[Collected data entries]
(** * Credential migration gateway: session exchange and lazy password migration

    A shallow embedding of the three edge functions of the repository

    - [exchange_firebase_session]: the session-exchange handler that reads the
      session tokens off the generated magic link (with its metadata fallback),
    - [exchange_firebase_session_otp]: the session-exchange handler that
      redeems the magic link through [verifyOtp],
    - [migrate_firebase_password]: the password login with lazy migration,

    together with the statements of the gateway specification that concern
    them.  JavaScript values are kept as a small JSON type, [undefined] is
    [None], objects used as dictionaries are finite maps, and every effect of
    a handler (console output, calls to collaborators, writes to the user
    store, exceptions) is threaded through an explicit world.

    The development also covers the paginated lookup [findUserByEmail], the
    token-verification service [verify_token_post] that the exchange
    handlers call, and the React Native helpers ([signInWithPassword],
    [migrateFirebasePassword], [checkMigrationStatus], [signOut],
    [exchangeFirebaseSession], [checkAndExchangeFirebaseSession]) with the
    login screen's [handleEmailLogin], which run over a device state of
    their own.

    [String.prototype.toLowerCase] is a parameter of the development
    ([CaseFolding]): every general statement holds for any case mapping.
    The statements on the sample data come last and are evaluated with the
    mapping of the ASCII letters. *)

From Stdlib Require Import ZArith Ascii String List Bool Lia.
From stdpp Require Import base option list strings gmap fin_maps.

Open Scope string_scope.
Open Scope list_scope.
Open Scope Z_scope.

(** ** JavaScript values *)

(** The JSON fragment of JavaScript values.  [undefined] is not a JSON value:
    a possibly-undefined expression has type [option json]. *)
#[warnings="-register-all"]
Inductive json : Type :=
  | JNull
  | JBool (b : bool)
  | JNum (n : Z)
  | JStr (s : string)
  | JArr (items : list json)
  | JObj (fields : list (string * json)).

(** Property read on an object literal: the first field of that name. *)
Fixpoint assoc {A : Type} (k : string) (l : list (string * A)) : option A :=
  match l with
  | [] => None
  | (k', v) :: rest => if String.eqb k k' then Some v else assoc k rest
  end.

(** [o?.k]: [undefined] when [o] is [undefined], [null] or has no such
    property. *)
Definition opt_field (k : string) (o : option json) : option json :=
  match o with
  | Some (JObj fields) => assoc k fields
  | _ => None
  end.

(** JavaScript truthiness: [undefined], [null], [false], [0] and the empty
    string are falsy. *)
Definition truthy (v : option json) : bool :=
  match v with
  | None => false
  | Some JNull => false
  | Some (JBool b) => b
  | Some (JNum n) => negb (n =? 0)
  | Some (JStr s) => negb (String.eqb s "")
  | Some (JArr _) => true
  | Some (JObj _) => true
  end.

(** Truthiness of a possibly-undefined string. *)
Definition truthy_str (s : option string) : bool :=
  match s with
  | Some s => negb (String.eqb s "")
  | None => false
  end.

(** [a === b] on values coming from two separately parsed JSON documents:
    primitives compare by value, two objects or arrays are never the same
    reference. *)
Definition strict_eq (a b : option json) : bool :=
  match a, b with
  | None, None => true
  | Some JNull, Some JNull => true
  | Some (JBool x), Some (JBool y) => Bool.eqb x y
  | Some (JNum x), Some (JNum y) => x =? y
  | Some (JStr x), Some (JStr y) => String.eqb x y
  | _, _ => false
  end.

(** [String.prototype.toLowerCase].  The case mapping of the JavaScript
    engine covers every cased letter of Unicode and is not written out
    here: the handlers are verified for an arbitrary mapping, and nothing
    is assumed about [toLowerCase]. *)
Class CaseFolding : Type := { toLowerCase : string → string }.
(** X4.  [sendDebug] never changes the state.  With debug mode off it does
    nothing.  For an interaction that is not a message component and has no
    subcommand it throws before anything is printed.  Otherwise it returns
    and its line is printed on the console exactly once. *)
Theorem sendDebug_prints_once_or_throws_first message cfg oi w :
  let r := sendDebug env message cfg oi w in
  after r = w ∧
  (debugMode cfg = false → r = mkResult (Returned tt) w []) ∧
  (debugThrows cfg oi = true → r = mkResult (Raised noSubcommand) w []) ∧
  (debugMode cfg = true → debugThrows cfg oi = false →
   out r = Returned tt ∧
   ∃ line, List.filter isConsoleLog (emitted r) = [ConsoleLog line]).
Proof.
  intros r. subst r. unfold debugThrows, sendDebug.
  destruct (debugMode cfg); cbn [negb andb]; [|by repeat split].
  assert (∀ line, List.filter isConsoleLog (mirrored env line cfg) = []) as Hmir.
  { intros line. unfold mirrored. destruct (clientReady env); [|done].
    by destruct (getTextChannel env (logChannel cfg)). }
  destruct oi as [i|]; unfold commandPrefix, isMessageComponent.
  - destruct (kind i), (subcommand i) as [sub|]; cbn [negb andb]; run;
      rewrite ?sendLogMessage_result; cbn [out after emitted negb andb];
      rewrite ?bool_decide_eq_true_2 by done;
      rewrite ?bool_decide_eq_false_2 by done;
      try (destruct (mirrorOutcome_cases env cfg) as [->|[e ->]]);
      cbn [out after emitted app List.filter isConsoleLog];
      rewrite ?List.filter_app, ?Hmir; repeat split; try done; by eauto.
  - run. rewrite sendLogMessage_result.
    destruct (mirrorOutcome_cases env cfg) as [->|[e ->]];
      cbn [out after emitted app List.filter isConsoleLog];
      rewrite ?List.filter_app, ?Hmir; repeat split; try done; by eauto.
Qed.

(** X5.  [sendReport] prints the report line, mirrors it, and only then
    answers the sender.  When the lookup of the log channel fails the sender
    gets no answer and the failure is thrown to the caller; a failing answer
    is thrown to the caller as well. *)
Theorem sendReport_replies_after_logging message cfg dmReceived w :
  let r := sendReport env message cfg dmReceived w in
  let line := reportLine env message in
  after r = w ∧
  match mirrorOutcome env cfg with
  | Raised e => r = mkResult (Raised e) w [ConsoleLog line]
  | _ =>
      emitted r =
        ConsoleLog line :: mirrored env line cfg ++
        [ChannelText (channelId (msgChannel message)) dmReceived
                     (bool_decide (sendError (msgChannel message) = None))] ∧
      out r = match sendError (msgChannel message) with
              | None => Returned tt
              | Some e => Raised e
              end
  end.
Proof.
  intros r line. subst r line. unfold sendReport, reportLine. run.
  rewrite sendLogMessage_result.
  destruct (mirrorOutcome_cases env cfg) as [Hm|[e Hm]]; rewrite Hm; run.
  2: { by rewrite (mirrored_when_lookup_fails _ _ e Hm). }
  destruct (sendError (msgChannel message)); run; by rewrite ?app_nil_r.
Qed.
End LogDebugMore.

(* ===================================================================== *)
(** * More on the update feed *)
(* ===================================================================== *)

Section FeedMore.
Import Eff BoarBot Obs.
Variable env : Env.

Lemma sentDescriptions_reported line cfg :
  sentDescriptions (LogDebug.reported env line cfg) = [].
Proof.
  unfold LogDebug.reported, LogDebug.mirrored.
  destruct (LogDebug.mirrorOutcome env cfg), (clientReady env); simpl;
    try done; by destruct (getTextChannel env (logChannel cfg)).
Qed.
(** The rest of the loop body of [altAz2RADec], from the conversion to
    radians on: right ascension and declination of one point.  On the reals
    the argument of [math.asin] is within [-1, 1]; in float64 rounding can
    push it outside and [math.asin] then raises: that exception is outside
    this model, and statements about [altAz2RADec] are made for the runs that
    return. *)
Definition raDecTrig (lat lon JD azimuth altitude : R) : R * R :=
  let sl := sin (radians lat) in
  let cl := cos (radians lat) in
  let az_rad := radians azimuth in
  let alt_rad := radians altitude in
  let saz := sin az_rad in
  let salt := sin alt_rad in
  let caz := cos az_rad in
  let calt := cos alt_rad in
  let x := - saz * calt in
  let y := - caz * sl * calt + salt * cl in
  let HA := degrees (atan2 x y) in
  let T := (JD - 2451545.0) / 36525.0 in
  let hour_angle := pymod (280.46061837 + 360.98564736629 * (JD - 2451545.0)
                           + 0.000387933 * T ^ 2 - T ^ 3 / 38710000.0) 360 in
  let RA := pymod (hour_angle + lon - HA) 360 in
  let dec := degrees (asin (sl * salt + cl * calt * caz)) in
  (RA, dec).

(** One data point of [altAz2RADec] once its Julian date is known. *)
Definition raDecPoint (lat lon JD azimuth altitude : R) : R * R :=
  let altitude := nudgeAltitude altitude in
  raDecTrig lat lon JD azimuth altitude.
(** * Shirts legal workflow: orchestrator, agents and retrieval engine

    A shallow embedding of the TypeScript backend:
    - [backend/src/agents/base-agent.ts]      (module [BaseAgent])
    - [backend/src/agents/document-agent.ts]  (module [DocumentAgent])
    - [backend/src/agents/intake-agent.ts]    (module [IntakeAgent])
    - [backend/src/agents/research-agent.ts]  (module [ResearchAgent])
    - [backend/src/agents/workflow-orchestrator.ts] (module [Orchestrator])
    - [backend/src/services/rag.ts]           (module [RAG])

    Conventions of the embedding.
    - An [async] method is run to completion: one call is one function
      application, its result an [Outcome] (returned value or thrown error
      message).  Where the source suspends on an [await] that another caller
      can observe ([BaseAgent.process]), the method is split at that point.
    - Calls that leave the process (the generation service, the embedding
      backend, the vector index library, the file system, the clock) are
      oracles passed as arguments.
    - JavaScript numbers are rationals ([Q]) or integers ([Z]); [Date]
      values are not modelled unless a computation reads them. *)

From Stdlib Require Import QArith Qround.
From stdpp Require Import gmap strings list fin_maps sorting.

Local Open Scope string_scope.
Local Open Scope Z_scope.
Local Open Scope list_scope.

(** ** Results of fallible calls *)

Inductive Outcome (A : Type) : Type :=
| Returned (value : A)
| Threw (message : string).
Arguments Returned {A} value.
Arguments Threw {A} message.

Definition isReturned {A} (r : Outcome A) : bool :=
  match r with Returned _ => true | Threw _ => false end.

#[global] Instance Outcome_ret : MRet Outcome := fun A x => Returned x.
#[global] Instance Outcome_bind : MBind Outcome := fun A B f r =>
  match r with Returned x => f x | Threw m => Threw m end.
#[global] Instance Outcome_fmap : FMap Outcome := fun A B f r =>
  match r with Returned x => Returned (f x) | Threw m => Threw m end.

(** [try { body } catch (error) { handler(error.message) }] *)
Definition try_catch {A} (body : Outcome A) (handler : string -> Outcome A)
  : Outcome A :=
  match body with Returned x => Returned x | Threw m => handler m end.

(** [a || b] on an optional number: [undefined] and [0] are falsy. *)
Definition or_default_Z (a : option Z) (b : Z) : Z :=
  match a with Some x => if decide (x = 0) then b else x | None => b end.

Definition or_default_Q (a : option Q) (b : Q) : Q :=
  match a with Some x => if Qeq_bool x 0 then b else x | None => b end.

(** [a || b] on an optional string: [undefined] and the empty string are
    falsy. *)
Definition or_default_string (a : option string) (b : string) : string :=
  match a with Some x => if decide (x = EmptyString) then b else x | None => b end.

(** ** Shared types ([backend/src/types/index.ts]) *)

Inductive WorkflowStage : Type :=
| plaintiff_intake
| legal_research
| argument_generation
| document_drafting
| review_and_revision
| final_formatting
| completed.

Exercise description
Select and copy every line from the records that includes the word "Local".

Response area
Local Open Scope string_scope.
Local Open Scope Z_scope.
Local Open Scope list_scope.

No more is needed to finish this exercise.